(** * A bounded-concurrency task queue (olegskl/queue), embedded in Rocq.

    The JavaScript module exports a constructor that closes over four
    variables ([options], [isClosed], [items], [running]) and returns an
    object of methods.  The embedding keeps those four variables in a
    record, adds the two pieces of the environment the code talks to
    (the [process.nextTick] queue and the completion handlers that were
    handed to workers and not yet invoked), and turns every entry point
    of the code into a function on that state which also reports the
    calls made to user code (the worker and the completion callback).

    Every call of user code in the source sits in tail position (nothing
    of the queue's bookkeeping runs after it), so a re-entrant call made
    by user code behaves exactly like the same call made right after the
    entry point returned: an execution of the program is a sequence of
    atomic events, which is what [run] below folds over.  User code is
    called as a method of [options] and can assign to its keys through
    [this]; [perform] folds over executions with such writes. *)

From Stdlib Require Import String List ZArith QArith Qround Bool Lia Arith.
Import ListNotations.

#[local] Set Warnings "-register-all".
Local Open Scope Z_scope.

(** ** JavaScript values *)

(** A JavaScript number: a finite value (every finite double is a
    rational; -0 is identified with 0, which neither [>=] nor truthiness
    tells apart), the two infinities, and NaN. *)
Inductive number : Type :=
| Fin (q : Q)
| PosInf
| NegInf
| NaN.

(** The fragment of JavaScript values the queue is exercised with:
    primitives, opaque functions (told apart by an identifier) and plain
    objects given by their own properties. *)
Inductive value : Type :=
| VUndefined
| VNull
| VBool (b : bool)
| VNum (n : number)
| VStr (s : string)
| VFun (id : nat)
| VObj (props : list (string * value)).

(** [if (v)]: JavaScript truthiness. *)
Definition truthy (v : value) : bool :=
  match v with
  | VUndefined | VNull => false
  | VBool b => b
  | VNum (Fin q) => negb (Qeq_bool q 0)
  | VNum NaN => false
  | VNum _ => true
  | VStr EmptyString => false
  | VStr _ => true
  | VFun _ | VObj _ => true
  end.

(** [typeof v === 'function'] ([typeof v === 'number'] is a match on
    [VNum]). *)
Definition is_function (v : value) : bool :=
  match v with VFun _ => true | _ => false end.

(** [r >= c] for an integer counter [r] and a number [c]; any comparison
    with NaN is false. *)
Definition ge_js (r : Z) (c : number) : bool :=
  match c with
  | Fin q => Qle_bool q (inject_Z r)
  | PosInf => false
  | NegInf => true
  | NaN => false
  end.

(** [o.hasOwnProperty(k)] and [o[k]] on an object of the fragment. *)
Fixpoint lookup (k : string) (props : list (string * value)) : option value :=
  match props with
  | [] => None
  | (k', v) :: rest => if String.eqb k k' then Some v else lookup k rest
  end.

Definition has_own (o : value) (k : string) : bool :=
  match o with
  | VObj props => match lookup k props with Some _ => true | None => false end
  | _ => false
  end.

Definition get_prop (o : value) (k : string) : value :=
  match o with
  | VObj props => match lookup k props with Some v => v | None => VUndefined end
  | _ => VUndefined
  end.

(** The first formal parameter of a call: [undefined] when the call
    passed no argument. *)
Definition arg0 (args : list value) : value :=
  match args with
  | [] => VUndefined
  | v :: _ => v
  end.

(** ** The state of a queue *)

(** [function noop() {}] *)
Definition noop : value := VFun 0.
....
Assignment — Exactly one number is wanted in reply: the count of lines above that hold the string "true".

Your solution — 6